Former Fairfield College athletes are alleging that coaches falsified drug tests for them. Baylor, a school already plagued by NCAA violations and investigations, is now facing accusations that coaches knew about drug use by athletes, but ignored it.
At the University of Washington, a consulting physician for the school’s athletic teams lost his license to practice because of a drug-related scandal. William Scheyer prescribed thousands of doses of medication for student athletes, handing them out in white paper envelopes. He claims he gave the athletes only painkillers, while prescribing steroids for himself. Of course, he also admits that his record-keeping was less than accurate, to say the least.

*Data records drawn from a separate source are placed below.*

(** The pass that a listener of [subscribe] runs on a manager that has laid
    out. *)
Lemma call_listener_pass fuel this target object n l st st' :
  In l (subscribed_listeners this target object n) ->
  LayoutManager._firstLayoutDone (mgr st this) = true ->
  call_listener fuel l st = Some st' ->
  exists strictContext result entries,
    StrictLayoutContext.target strictContext = target
    /\ (StrictLayoutContext.type strictContext = object_modified
        \/ StrictLayoutContext.type strictContext = object_modifying)
    /\ StrictLayoutContext.trigger strictContext = Some (h_trigger (snd l))
    /\ StrictLayoutContext.e strictContext = Some object
    /\ StrictLayoutContext.strategy strictContext
       = LayoutManager.strategy (mgr st this)
    /\ log st'
       = log st ++ [Call_onBeforeLayout target strictContext;
                    Fire_layout_before target strictContext;
                    Call_onAfterLayout target strictContext result;
                    Fire_layout target strictContext result] ++ entries.
Proof.
  intros Hl Hdone Hrun.
  destruct (installed_requests _ _ _ _ _ Hl) as (Hm & Ht & Ho & Hty).
  unfold call_listener in Hrun. rewrite Hm in Hrun.
  assert (Hr : rejected (mgr st this) (listener_context (snd l)) = false)
    by (unfold rejected; rewrite Hdone; reflexivity).
  pose proof (performLayout_log_shape _ _ _ _ _ Hr Hrun) as Hshape.
  destruct (layout_pass_frame this (listener_context (snd l)) st)
    as (result & st1 & Hpass & _).
  rewrite Hpass in Hshape. destruct Hshape as (entries & Hlog & _).
  cbn [LayoutContext.target listener_context] in Hlog. rewrite Ht in Hlog.
  exists (strictContext_of (mgr st this) (listener_context (snd l))), result, entries.
  split; [exact Ht|]. split; [exact Hty|]. split; [reflexivity|].
  split; [cbn; rewrite Ho; reflexivity|]. split; [reflexivity | exact Hlog].
Qed.

(** X19. What a listener installed by [subscribe] does when it is called.
    On a manager that has not laid out yet it does nothing.  Otherwise it runs
    one pass on the container that was the target when the listener was
    installed: the hooks see a context of type [object_modified] or
    [object_modifying] that carries the trigger of the listener, the object
    as the target of the event and the manager's own strategy.  In both cases
    the call subscribes and unsubscribes nothing. *)
Theorem listener_requests_layout fuel this target object n l st st' :
  In l (subscribed_listeners this target object n) ->
  call_listener fuel l st = Some st' ->
  (LayoutManager._firstLayoutDone (mgr st this) = false -> st' = st)
  /\ (LayoutManager._firstLayoutDone (mgr st this) = true ->
      exists strictContext result entries,
        StrictLayoutContext.target strictContext = target
        /\ (StrictLayoutContext.type strictContext = object_modified
            \/ StrictLayoutContext.type strictContext = object_modifying)
        /\ StrictLayoutContext.trigger strictContext = Some (h_trigger (snd l))
        /\ StrictLayoutContext.e strictContext = Some object
        /\ StrictLayoutContext.strategy strictContext
           = LayoutManager.strategy (mgr st this)
        /\ log st'
           = log st ++ [Call_onBeforeLayout target strictContext;
                        Fire_layout_before target strictContext;
                        Call_onAfterLayout target strictContext result;
                        Fire_layout target strictContext result] ++ entries)
  /\ next_handler st' = next_handler st
  /\ forall m, LayoutManager._subscriptions (mgr st' m)
               = LayoutManager._subscriptions (mgr st m).
Proof.
  intros Hl Hrun.
  destruct (installed_requests _ _ _ _ _ Hl) as (Hm & Ht & Ho & Hty).
  split; [|split].
  - intros Hdone. unfold call_listener in Hrun. rewrite Hm in Hrun.
    destruct fuel as [|fuel]; [discriminate|].
    rewrite performLayout_rejected in Hrun; [congruence|].
    unfold rejected. rewrite Hdone. cbn [listener_context LayoutContext.type].
    destruct Hty as [-> | ->]; reflexivity.
  - intros Hdone. apply (call_listener_pass fuel this target object n l st st');
      assumption.
  - apply (performLayout_tables fuel (h_manager (snd l))
             (listener_context (snd l)) st st'); [| |exact Hrun];
      cbn [listener_context LayoutContext.type];
      destruct Hty as [-> | ->]; discriminate.
Qed.

Lemma filter_changed this target object n :
  List.filter (fun l : string * Handler => String.eqb (fst l) "changed")
    (subscribed_listeners this target object n)
  = [("changed"%string,
      mkHandler (6 + n) this "changed" object_modifying object target);
     ("changed"%string,
      mkHandler (7 + n) this "text:changed" object_modifying object target)].
Proof. reflexivity. Qed.

(** X20. The event [changed] reaches two listeners of [subscribe], the one
    of the modification events and the one for text: on an object that
    carries the listeners of one [subscribe], of a manager that has laid out,
    one [changed] event runs two passes on the container, the first with the
    trigger [changed] and the second, once the first and its bubbling are
    done, with the trigger [text:changed]. *)
Theorem changed_lays_out_twice fuel this target object n st st' :
  listeners st object = subscribed_listeners this target object n ->
  LayoutManager._firstLayoutDone (mgr st this) = true ->
  fire fuel object "changed" st = Some st' ->
  exists context1 result1 entries1 context2 result2 entries2,
    StrictLayoutContext.trigger context1 = Some "changed"%string
    /\ StrictLayoutContext.trigger context2 = Some "text:changed"%string
    /\ log st'
       = log st
         ++ ([Call_onBeforeLayout target context1;
              Fire_layout_before target context1;
              Call_onAfterLayout target context1 result1;
              Fire_layout target context1 result1] ++ entries1)
         ++ ([Call_onBeforeLayout target context2;
              Fire_layout_before target context2;
              Call_onAfterLayout target context2 result2;
              Fire_layout target context2 result2] ++ entries2).
Proof.
  intros Hlisteners Hdone Hfire. unfold fire in Hfire.
  rewrite Hlisteners, filter_changed in Hfire.
  cbn [foldl mbind option_bind] in Hfire.
  match type of Hfire with context [call_listener fuel ?l st] =>
    set (l1 := l) in *;
    destruct (call_listener fuel l1 st) as [st1|] eqn:Hfirst end;
    [|discriminate].
  cbn [mbind option_bind] in Hfire.
  match type of Hfire with call_listener fuel ?l st1 = _ => set (l2 := l) in * end.
  assert (Hin1 : In l1 (subscribed_listeners this target object n))
    by (unfold subscribed_listeners; cbn [In]; tauto).
  assert (Hin2 : In l2 (subscribed_listeners this target object n))
    by (unfold subscribed_listeners; cbn [In]; tauto).
  assert (Hdone1 : LayoutManager._firstLayoutDone (mgr st1 this) = true)
    by (apply (performLayout_flag_kept _ _ _ _ _ Hfirst), Hdone).
  destruct (call_listener_pass _ _ _ _ _ _ _ _ Hin1 Hdone Hfirst)
    as (c1 & r1 & e1 & _ & _ & Ht1 & _ & _ & Hlog1).
  destruct (call_listener_pass _ _ _ _ _ _ _ _ Hin2 Hdone1 Hfire)
    as (c2 & r2 & e2 & _ & _ & Ht2 & _ & _ & Hlog2).
  exists c1, r1, e1, c2, r2, e2.
  split; [exact Ht1|]. split; [exact Ht2|].
  rewrite Hlog2, Hlog1, <- !app_assoc. reflexivity.
Qed.
(** * Command-line AWS utilities: S3 download, Cognito lookup, CSV merge

    A shallow embedding of the three scripts of the repository
    ([aws_s3.py], [aws_cognito_users.py], [aws_dynamodb.py]) together with
    the properties their specification states about them.

    Python values are modelled by the Rocq type closest to them: [str] is
    [string], an argument that may be [None] is an [option], a [dict] or a
    [set] is a [gmap] or a [gset], a raised exception is the [Raise] case
    of [result].  The remote services, the file system and the CSV
    reader are explicit arguments: what the bucket lists at each
    iteration, what the operating system does with a call, what the
    reader yields for a file, and the errors they raise. *)

From Stdlib Require Import String Ascii List Bool Arith Lia.
From stdpp Require Import base option list gmap strings fin_maps fin_sets.

#[local] Set Warnings "-clear-no-such-hyp".

Open Scope string_scope.
Open Scope list_scope.

(** ** Python primitives used by the scripts *)

Module Py.

(** Exceptions the scripts raise themselves or provoke in the standard
    library, and those that reach them from outside: [csv.Error] from the
    CSV reader, an error of the AWS SDK, an error of the operating
    system. *)
Inductive exn : Type :=
| AwsConfigException (msg : string)
| TypeError (msg : string)
| ValueError (msg : string)
| CsvError (msg : string)
| SdkError (msg : string)
| OsError (msg : string).

Inductive result (A : Type) : Type :=
| Ok (a : A)
| Raise (e : exn).
Arguments Ok {A} a.
Arguments Raise {A} e.

Definition bind {A B} (m : result A) (k : A -> result B) : result B :=
  match m with
  | Ok a => k a
  | Raise e => Raise e
  end.


(** Truth value of a [str]: only the empty string is falsy. *)
Definition truthy (s : string) : bool :=
  match s with EmptyString => false | String _ _ => true end.

(** [s.startswith(p)] for two [str] values. *)
Fixpoint startswith (s p : string) {struct p} : bool :=
  match p with
  | EmptyString => true
  | String b p' =>
      match s with
      | EmptyString => false
      | String a s' => if Ascii.eqb a b then startswith s' p' else false
      end
  end.

(** [s.startswith(p)] where [p] may be [None]: CPython rejects anything
    that is neither a [str] nor a tuple of [str]. *)
Definition startswith_arg_error : string :=
  "startswith first arg must be str or a tuple of str, not NoneType".

Definition startswith_dyn (s : string) (p : option string) : result bool :=
  match p with
  | Some p => Ok (startswith s p)
  | None => Raise (TypeError startswith_arg_error)
  end.

(** [s.replace(old, new)] for a non-empty [old]: occurrences are found
    from the left and do not overlap.  [skip] counts the characters of
    the occurrence just replaced that are still to be dropped. *)
Fixpoint replace_from (old new : string) (skip : nat) (s : string) : string :=
  match s with
  | EmptyString => EmptyString
  | String c s' =>
      match skip with
      | S n => replace_from old new n s'
      | O =>
          if startswith s old
          then new +:+ replace_from old new (String.length old - 1) s'
          else String c (replace_from old new 0 s')
      end
  end.

(** With an empty [old], [new] is inserted before every character and at
    the end. *)
Fixpoint intersperse (new s : string) : string :=
  match s with
  | EmptyString => new
  | String c s' => new +:+ String c (intersperse new s')
  end.

Definition replace (s old new : string) : string :=
  match old with
  | EmptyString => intersperse new s
  | String _ _ => replace_from old new 0 s
  end.

(** The [os.environ] mapping and [os.getenv(key, default)]: the default
    is returned only when the key is absent. *)
Definition getenv (environ : gmap string string) (key default : string) : string :=
  match environ !! key with
  | Some v => v
  | None => default
  end.

End Py.

Import Py.

Notation "x <- m ;; k" := (Py.bind m (fun x => k))
  (at level 100, m at next level, right associativity).

(** ** Data shared by the S3 and the Cognito tool *)

(** The dictionary returned by [_get_aws_credentials]. *)
Record Credentials : Type := {
  aws_access_key_id : string;
  aws_secret_access_key : string;
  aws_region_name : string
}.

(** How a boto3 handle is configured: through a named profile, or with
    explicit key material and region.  Whether boto3 raises while the
    handle is built (an unknown profile, a missing region) is not decided
    by the configuration; [AwsCognitoCli.connect] stands for it. *)
Inductive ClientConfig : Type :=
| FromProfile (profile_name : string)
| FromKeys (aws_service : string) (c : Credentials).
Lemma substring_length (m : nat) (s : string) :
  String.length (substring 0 m s) = Nat.min m (String.length s).
Proof.
  revert s. induction m as [| m IH]; intros [| c s]; simpl; try reflexivity.
  rewrite IH. reflexivity.
Qed.

Lemma frombuffer_length (raw : string) :
  List.length (Np.frombuffer raw) = String.length raw.
Proof.
  unfold Np.frombuffer. rewrite length_map.
  induction raw as [| c raw IH]; simpl; [reflexivity | rewrite IH; reflexivity].
Qed.

Lemma trace_of_length c n log :
  List.length (trace_of c n log)
  = (Nat.min (Z.to_nat n) (payload_length c log) - 10)%nat.
Proof.
  unfold ScopeSpec.trace_of, ScopeRuns.payload_length.
  rewrite length_skipn, frombuffer_length, substring_length. reflexivity.
Qed.

Lemma rescaleToVolts_run data c o sc s :
  channel_ready c o sc ->
  exists s',
    rescaleToVolts py_float dev data c s = (Ok (map (volts o sc) data), s').
Proof.
  intros (r_o & r_s & Ao & Po & As & Ps & Hs).
  unfold rescaleToVolts, getVOffset, getVScale.
  unfold bind at 1 2. rewrite query_run. rewrite Ao, Po. py_simpl.
  change (substring 0 (Z.to_nat 100)
            (dev ((":CHAN" ++ str_int c ++ ":SCAL?")
                    :: (":CHAN" ++ str_int c ++ ":OFFS?") :: sent s)%string))
    with (reply (":CHAN" ++ str_int c ++ ":SCAL?")
                ((":CHAN" ++ str_int c ++ ":OFFS?")%string :: sent s)).
  rewrite As, Ps.
  destruct (Qeq_bool sc 0) eqn:Ez.
  - apply Qeq_bool_iff in Ez. contradiction.
  - eexists. reflexivity.
Qed.
Definition num_add (x y : num) : num :=
  match x, y with
  | NaN, _ | _, NaN => NaN
  | Fin a, Fin b => Fin (a + b)
  | PInf, NInf | NInf, PInf => NaN
  | PInf, _ | _, PInf => PInf
  | NInf, _ | _, NInf => NInf
  end.

Definition num_sub (x y : num) : num := num_add x (num_neg y).

(** An infinity, positive or negative, times a finite number [q]. *)
Definition inf_times (positive : bool) (q : Q) : num :=
  match Qsign q with
  | Eq => NaN
  | Gt => if positive then PInf else NInf
  | Lt => if positive then NInf else PInf
  end.

Definition num_mul (x y : num) : num :=
  match x, y with
  | NaN, _ | _, NaN => NaN
  | Fin a, Fin b => Fin (a * b)
  | PInf, Fin b => inf_times true b
  | NInf, Fin b => inf_times false b
  | Fin a, PInf => inf_times true a
  | Fin a, NInf => inf_times false a
  | PInf, PInf | NInf, NInf => PInf
  | PInf, NInf | NInf, PInf => NInf
  end.

Definition num_div (x y : num) : num :=
  match x, y with
  | NaN, _ | _, NaN => NaN
  | Fin a, Fin b =>
      match Qsign b with
      | Eq => match Qsign a with Eq => NaN | Gt => PInf | Lt => NInf end
      | _ => Fin (a / b)
      end
  | Fin _, (PInf | NInf) => Fin 0
  | (PInf | NInf), (PInf | NInf) => NaN
  | PInf, Fin b => match Qsign b with Lt => NInf | _ => PInf end
  | NInf, Fin b => match Qsign b with Lt => PInf | _ => NInf end
  end.

(** [x === y] on numbers: [NaN] equals nothing, itself included. *)
Definition num_eqb (x y : num) : bool :=
  match x, y with
  | Fin a, Fin b => Qeq_bool a b
  | PInf, PInf | NInf, NInf => true
  | _, _ => false
  end.

(** [x < y] and [x <= y]: false as soon as one side is [NaN]. *)
Definition num_ltb (x y : num) : bool :=
  match x, y with
  | NaN, _ | _, NaN => false
  | Fin a, Fin b => Qltb a b
  | NInf, (Fin _ | PInf) => true
  | Fin _, PInf => true
  | _, _ => false
  end.

Definition num_leb (x y : num) : bool :=
  match x, y with
  | NaN, _ | _, NaN => false
  | Fin a, Fin b => Qle_bool a b
  | NInf, _ => true
  | _, PInf => true
  | _, _ => false
  end.

(** [x >= y] *)
Definition num_geb (x y : num) : bool := num_leb y x.

(** [Math.min] and [Math.max] of two arguments. *)
Definition num_min (x y : num) : num :=
  match x, y with
  | NaN, _ | _, NaN => NaN
  | _, _ => if num_leb x y then x else y
  end.

Definition num_max (x y : num) : num :=
  match x, y with
  | NaN, _ | _, NaN => NaN
  | _, _ => if num_leb x y then y else x
  end.

(** [x.toFixed(2)] picks the integer [n] with [n / 100] nearest to [x], the
    larger one on a tie, after setting a negative sign aside; the unary [+]
    reads the digits back. *)
Definition toFixed2 (q : Q) : Q :=
  Qred (inject_Z (Qfloor (q * 100 + (1 # 2))) / 100).

Definition roundQ (q : Q) : Q :=
  if Qltb q 0 then Qred (- toFixed2 (- q)) else toFixed2 q.

(** [const round = (x: number) => +x.toFixed(2)] *)
Definition round (x : num) : num :=
  match x with
  | Fin q => Fin (roundQ q)
  | other => other
  end.

(** [~~x]: truncation towards zero, then reduction to a signed 32-bit
    integer (ToInt32). *)
Definition toInt32 (q : Q) : Z :=
  let t := Z.quot (Qnum q) (Zpos (Qden q)) in
  ((t + 2 ^ 31) mod 2 ^ 32 - 2 ^ 31)%Z.

(** ** Data model *)

(** [FunAction]: a keyframe.  [at] is a reserved word here, hence [at_]. *)
Record FunAction : Type := mkFunAction { at_ : Q; pos : Q }.

(** A line of [actionsToLines]: the tuple [[a, b, speed]]. *)
Definition Line : Type := (FunAction * FunAction * num)%type.

Definition lineStart (e : Line) : FunAction := fst (fst e).
Definition lineEnd (e : Line) : FunAction := snd (fst e).
Definition lineSpeed (e : Line) : num := snd e.

(** An entry of [stops]: [{ at, speed }]. *)
Record Stop : Type := mkStop { stopAt : Q; stopSpeed : num }.

(** One [<stop>] element of the returned markup.  [stop-color] is
    [speedToHexCached(s.speed)], an external function: the record keeps the
    speed handed to it.  [stop-opacity] is absent for speeds of 100 and
    more. *)
Record GradientStop : Type := mkGradientStop {
  offsetFraction : num;
  speed : num;
  opacity : option num
}.

(** ** Interval expander *)

(** Modelled from the spec: [lerp] of [utils/misc], not part of the sources
    at hand; the linear interpolation between [a] and [b] at fraction [t]. *)
Definition lerp (a b t : Q) : Q := a + (b - a) * t.

(** The [i]-th of [N] sub-lines of [(a, b, s)], as built in the callback of
    [Array.from]. *)
Definition subLine (a b : FunAction) (s : num) (N : Z) (i : nat) : Line :=
  let t0 := inject_Z (Z.of_nat i) / inject_Z N in
  let t1 := inject_Z (Z.of_nat i + 1) / inject_Z N in
  (mkFunAction (lerp (at_ a) (at_ b) t0) (lerp (pos a) (pos b) t0),
   mkFunAction (lerp (at_ a) (at_ b) t1) (lerp (pos a) (pos b) t1),
   s).

(** The callback of [flatMap].  [Array.from({ length: N }, f)] has
    [max N 0] entries. *)
Definition expandLine (e : Line) : list Line :=
  let '(a, b, s) := e in
  let len := at_ b - at_ a in
  if Qle_bool len 0 then []
  else if Qltb len 2000 then [e]
  else
    let N := toInt32 ((len - 500) / 1000) in
    map (subLine a b s N) (seq 0 (Z.to_nat N)).

Definition expandLines (lines : list Line) : list Line :=
  flat_map expandLine lines.

(** ** Interval merger *)

(** [d.at - a.at < 1000] for [lines[i] = [a, b, ab]] and
    [lines[i + 1] = [c, d, cd]]. *)
Definition mergeable (x y : Line) : bool :=
  let '(a, b, ab) := x in
  let '(c, d, cd) := y in
  Qltb (at_ d - at_ a) 1000.

(** The line [[a, d, speed]] that replaces the two. *)
Definition mergedLine (x y : Line) : Line :=
  let '(a, b, ab) := x in
  let '(c, d, cd) := y in
  let speed :=
    num_div
      (num_add (num_mul ab (Fin (at_ b - at_ a)))
               (num_mul cd (Fin (at_ d - at_ c))))
      (Fin ((at_ b - at_ a) + (at_ d - at_ c))) in
  (a, d, speed).

(** [l.splice(i, n, ...ins)], for its effect on [l]. *)
Definition splice (A : Type) (i n : nat) (ins l : list A) : list A :=
  firstn i l ++ ins ++ skipn (i + n) l.

(** What an index read gives where the loop guard rules it out. *)
Definition noLine : Line := (mkFunAction 0 0, mkFunAction 0 0, NaN).

Definition inspect (A : Type) (a : A) : {b : A | a = b} := exist _ a eq_refl.

(** The [for] loop over [lines], from index [i] on.  A merge leaves the index
    where it is ([i--] undone by [i++]); otherwise the index advances. *)
Equations? mergeLoop (i : nat) (lines : list Line) : list Line
  by wf (length lines - i)%nat lt :=
  mergeLoop i lines with inspect (S i <? length lines)%nat := {
    | exist _ false _ := lines
    | exist _ true Hi
        with inspect (mergeable (nth i lines noLine) (nth (S i) lines noLine)) := {
        | exist _ true _ :=
            mergeLoop i
              (splice i 2
                 [mergedLine (nth i lines noLine) (nth (S i) lines noLine)]
                 lines)
        | exist _ false _ := mergeLoop (S i) lines } }.
Proof.
  - apply Nat.ltb_lt in Hi. unfold splice.
    rewrite !length_app, length_firstn, length_skipn. simpl. lia.
  - apply Nat.ltb_lt in Hi. lia.
Qed.

Definition mergeLines (lines : list Line) : list Line := mergeLoop 0 lines.

(** ** Redundancy filter *)

(** [a.filter((e, i, a) => ...)]: the callback sees the entry, its index and
    the array being filtered, which [filter] does not change. *)
Fixpoint filterFrom (A : Type) (f : A -> nat -> list A -> bool)
    (a : list A) (i : nat) (rest : list A) : list A :=
  match rest with
  | [] => []
  | e :: rest' =>
      if f e i a then e :: filterFrom f a (S i) rest'
      else filterFrom f a (S i) rest'
  end.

The truth is, who knows? The team doctor gives you some pills to take to dull the pain, and you’re going to take them, because you trust the doctor. Just like you trust the coach who sent you to him.
Building up players’ bodies using steroids necessarily means tearing down their moral character and integrity. It has reached the point now that doping no longer gives the athlete a competitive edge – it has become the norm at all levels of athletics.
It’s a perversion of all that is good in sports.